Un été sans fin
Je ne t'écrirai plus
le solstice est brisé
nos paysages
ensevelis
je n'écrirai pas notre mémoire
je m'adresse à d'autres
au-delà des coulées de lave
hautes de plusieurs siècles
au-delà des étoiles éteintes
dont la lumière parvient encore
à la main qui écrit
je m'adresse à ceux qui s'aimeront
bien plus tard quand les jours
seront devenus plus longs
pour qu'ils recommencent notre histoire
sous un autre soleil
leurs ombres seront les nôtres
ils auront notre voix peut-être
nos silences
sur les mains le pollen des fleurs
que nous n'avons pas coupées
qui sait même la rosée d'un matin
in Un été sans fin, éditions Jacques Brémond, 2008
Édité chez Jacques Brémond, ce mince recueil tout en hauteur tel un cri, étire vers le ciel sa couverture gris pâle, où seul le titre, en bleu turquoise, évoque le souvenir d'un été sans fin…qui s'est avéré être le temps d'un adieu.

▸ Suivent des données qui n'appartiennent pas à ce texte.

(** X5. An address of a member that is given twice makes [mesh_device_del]
    hang: the first occurrence deletes the member, the second is then
    unknown, and the loop does not move past an unknown address. *)
Theorem del_repeated_address_never_returns :
  forall (os_zalloc_ok : Z -> bool) (fuel : nat) (nl : mesh_device_list_type)
         (a : mesh_device_mac_type) (rest : list mesh_device_mac_type),
    registry_inv (Some nl) ->
    In a (addresses (snapshot (Some nl))) ->
    mesh_device_del os_zalloc_ok fuel (Some (a :: a :: rest)) (Some nl) = Spin.
Proof.
  intros ok fuel nl a rest [Hwf Hnd] Ha. rewrite snapshot_members in Ha.
  unfold addresses in Ha. apply in_map_iff in Ha. destruct Ha as (e & <- & He).
  apply in_split in He. destruct He as (pre & post & Hsplit).
  assert (Hec : 2 <= entries_count nl).
  { assert (Hlen : length (members nl) = S (length pre + length post))
      by (rewrite Hsplit, length_app; simpl; lia).
    unfold members in Hlen. pose proof (firstn_le_length
      (Z.to_nat (entries_count nl - 1)) (block nl)). lia. }
  specialize (Hnd ltac:(lia)). inversion Hnd as [|x l Hroot Hmem]; subst.
  assert (Hsep : ~ In (mac_addr e) (addresses pre) /\
                 ~ In (mac_addr e) (addresses post)).
  { unfold addresses in *. rewrite Hsplit, map_app in Hmem. simpl in Hmem.
    apply NoDup_remove_2 in Hmem. rewrite in_app_iff in Hmem. tauto. }
  destruct (del_entry_wf nl e pre post Hwf Hsplit (proj1 Hsep))
    as (Hwf1 & Hm1 & Hr1 & Hc1 & _).
  unfold mesh_device_del. simpl length.
  replace (Z.of_nat (S (S (length rest))) <=? 0) with false
    by (symmetry; apply Z.leb_gt; lia).
  replace (entries_count nl <=? 0) with false by (symmetry; apply Z.leb_gt; lia).
  destruct fuel as [|fuel]; [reflexivity|]. cbn [del_loop].
  assert (Hs : mesh_device_list_search (Some (mac_addr e)) (Some nl) = true).
  { apply search_spec; [lia|]. right. rewrite Hsplit. unfold addresses.
    rewrite map_app, in_app_iff. right. now left. }
  rewrite Hs, del_root_test_dead, del_loop_unknown_spins; [reflexivity|].
  apply search_unknown; [lia|]. unfold known. rewrite Hr1, Hm1.
  intros [H | H].
  - apply Hroot. rewrite H, Hsplit. unfold addresses.
    rewrite map_app, in_app_iff. right. now left.
  - unfold addresses in H. rewrite map_app, in_app_iff in H. tauto.
Qed.
(** X14: the built-in bitmap font takes its text as Latin-1: a run whose
    lines hold a character above 255 (as the [blocks] and [dots]
    palettes can give) and whose font is not a FreeType font ends with
    [UnicodeEncodeError] from the first [draw.text] call on such a line,
    after the text file is written; no message is printed. *)
Theorem bitmap_font_run_fails_on_wide_text (rgb2l : Z * Z * Z -> Z)
    (resize : PIL.Gray -> Z * Z -> PIL.Gray) (truetype : string -> Z -> result Font)
    (load_default : Font) (stem parent : string -> string)
    (getrgb : string -> result (Z * Z * Z)) (save_format : string -> result string)
    (save_handler : string -> result unit) (w w1 wa wb : world) (args : Args)
    (p : string) (img0 : PIL.Image) (lines : list str) (font : Font)
    (rgb_fg rgb_bg : Z * Z * Z) :
  resolve_input parent save_format save_handler w args = (w1, Ok p) ->
  image_open parent w1 p = Ok img0 ->
  image_to_ascii_lines rgb2l resize (convert_RGB img0) (width args)
    (CHARSETS (charset args)) (invert args) (scale_y args) = Ok lines ->
  mkdir parent w1 "out" = (wa, Ok tt) ->
  lookup parent wa (parent (out_path_of (out_text args) (stem p) (width args) ".txt"))
  = Some Dir ->
  lookup parent wa (out_path_of (out_text args) (stem p) (width args) ".txt") <> Some Dir ->
  mkdir parent
    (write wa (out_path_of (out_text args) (stem p) (width args) ".txt")
           (Text (join_lines lines)))
    (parent (out_path_of (out_image args) (stem p) (width args) ".png"))
  = (wb, Ok tt) ->
  load_font truetype load_default parent wb (font_path args) (font_size args) = Ok font ->
  is_freetype font = false ->
  getrgb "black"%string = Ok rgb_fg -> getrgb "white"%string = Ok rgb_bg ->
  Exists (fun line => Exists (fun c => (256 <= c)%N) line) lines ->
  exists start stop,
    main rgb2l resize truetype load_default stem parent getrgb save_format save_handler w args
    = (wb, Raise (UnicodeEncodeError "latin-1" start stop)) /\
    lookup parent wb (out_path_of (out_text args) (stem p) (width args) ".txt")
    = Some (Text (join_lines lines)) /\
    stdout wb = stdout w1.
Proof.
  intros Hres Hopen Hconv Hmk Hpp Hp Hmk2 Hfont Hft Hfg Hbg Hwide.
  rewrite (main_after_text rgb2l resize truetype load_default stem parent getrgb save_format
             save_handler w w1 wa args p img0 lines Hres Hopen Hconv Hmk Hpp Hp).
  destruct (render_draw_Raise truetype load_default parent getrgb save_format save_handler
              _ wb lines _ _ _ _ _ font rgb_fg rgb_bg Hmk2 Hfont Hft Hfg Hbg Hwide)
    as [start [stop Hr]].
  rewrite Hr. exists start, stop. split; [reflexivity|].
  destruct (text_kept parent wa wb _ _ _ _ Hp Hmk2) as [Htxt Hout].
  split; [exact Htxt|]. rewrite Hout. exact (proj1 (mkdir_keeps parent _ _ _ _ Hmk)).
Qed.
Lemma staging_progress_and_insertion_witness :
  let clip := File.mk "a.mp4" "video/mp4" 10485760 in
  let draw := (29 # 30)%Q in
  let w := run init [HandleFiles [clip] ["abc"];
                     Tick 0 1 [draw]; Tick 0 2 [draw]; Tick 0 3 [draw];
                     Tick 0 4 [draw]; Tick 0 5 [draw]; Tick 0 6 [draw]] in
  reachable w /\ enabled w (Tick 0 7 [draw]) /\
  forall uf, In uf (uploadingFiles (step w (Tick 0 7 [draw]))) ->
             UploadingFile.status uf <> error.
Proof.
  intros clip draw w.
  assert (Hreach : reachable w).
  { apply reachable_session. vm_compute. reflexivity. }
  assert (Hen : enabled w (Tick 0 7 [draw])).
  { apply enabledb_sound. vm_compute. reflexivity. }
  split; [exact Hreach|]. split; [exact Hen|].
  exact (proj2 (proj2 (proj2 (proj2 (proj2
    (staging_progress_and_insertion w (Tick 0 7 [draw]) Hreach Hen)))))).
Defined.

End Lifecycle.

(* ================================================================= *)
(** * Completion and cancellation *)

Section Terminal.
Import UploadPage Platform.

Lemma target_some_in interval ts id :
  target interval ts = Some id -> In (interval, id) ts.
Proof.
  induction ts as [|[h i] ts IH]; simpl; [discriminate|].
  destruct (Nat.eqb_spec h interval) as [->|_].
  - intros H. injection H as ->. now left.
  - intros H. right. now apply IH.
Qed.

Le poète s'adresse avec une infinie tendresse à un cher disparu, qui a pris soin de ne pas déranger les milliards d'étoiles, d'aller son chemin sans soulever la poussière, de ne pas froisser le pli du temps qui retombe. et de se dissoudre dans l'ailleurs à jamais sans y laisser de déchirure...
Pendule
Dans l'écart entre hier
et aujourd'hui
bat un pendule qui ne peut pas
retrouver le point d'équilibre
l'amplitude de sa course
augmente dans l'écart
où la nuit s'est engloutie
augmente sans fin il n'y a plus
d'étoiles à atteindre
à joindre d'un battement rapide
elles ont dépassé l'horizon
il n'y a plus d'attente
il n'y a plus de minuit
il n'y aura plus de point du jour
ibid
L'aimé a pris désormais la forme d'un absent, qu'elle évoque avec des mots poignants, que chacun pourra faire siens :
Vers
Aucun langage ne lui parvient
ni celui qu'échangent
la terre et l'eau
l'air et le feu
ni celui de la ville au petit jour
ni celui des vents de sable
sur les plus grands déserts
pas même les mots perdus
dans les marges d'un poème
si longue soit leur errance
une fissure de l'espace
s'est refermée sur lui
la suture
s'en est effacée
Parler de lui à la terre
où reste une empreinte
de ses pas
à la source qui garde
sous les eaux son image
à l'air qui s'est ouvert
devant lui
au feu son dernier élément
le dire dans la rumeur
de la cité au bord du fleuve
dans le vent qui passe chargé
d'années lointaines
dans les quatre directions de l'espace
et l'unique direction de la flèche du temps
l'écrire pour que la page
se couvre du soleil
de sa présence
matins midis et soirs
de sa présence
pierres blanches
à chaque ligne en allée vers
l'inachevé du poème
un futur sans poids
ibid.
Le contraste entre la force, qui se dégage de cette écriture et l'apparence fragile de son auteur, mérite d'en savoir davantage, je vous invite vivement à lire le précédant article, ayant pour titre Le vide est mon élan, rédigé par moi à son propos et paru sur La Pierre et le sel, en septembre 2013
Je rappelle que l'accès exige un peu de patience de la part du lecteur avant que ne s'ouvre le lien mais j'en ai vérifié le bon fonctionnement et vous en souhaite une très bonne lecture.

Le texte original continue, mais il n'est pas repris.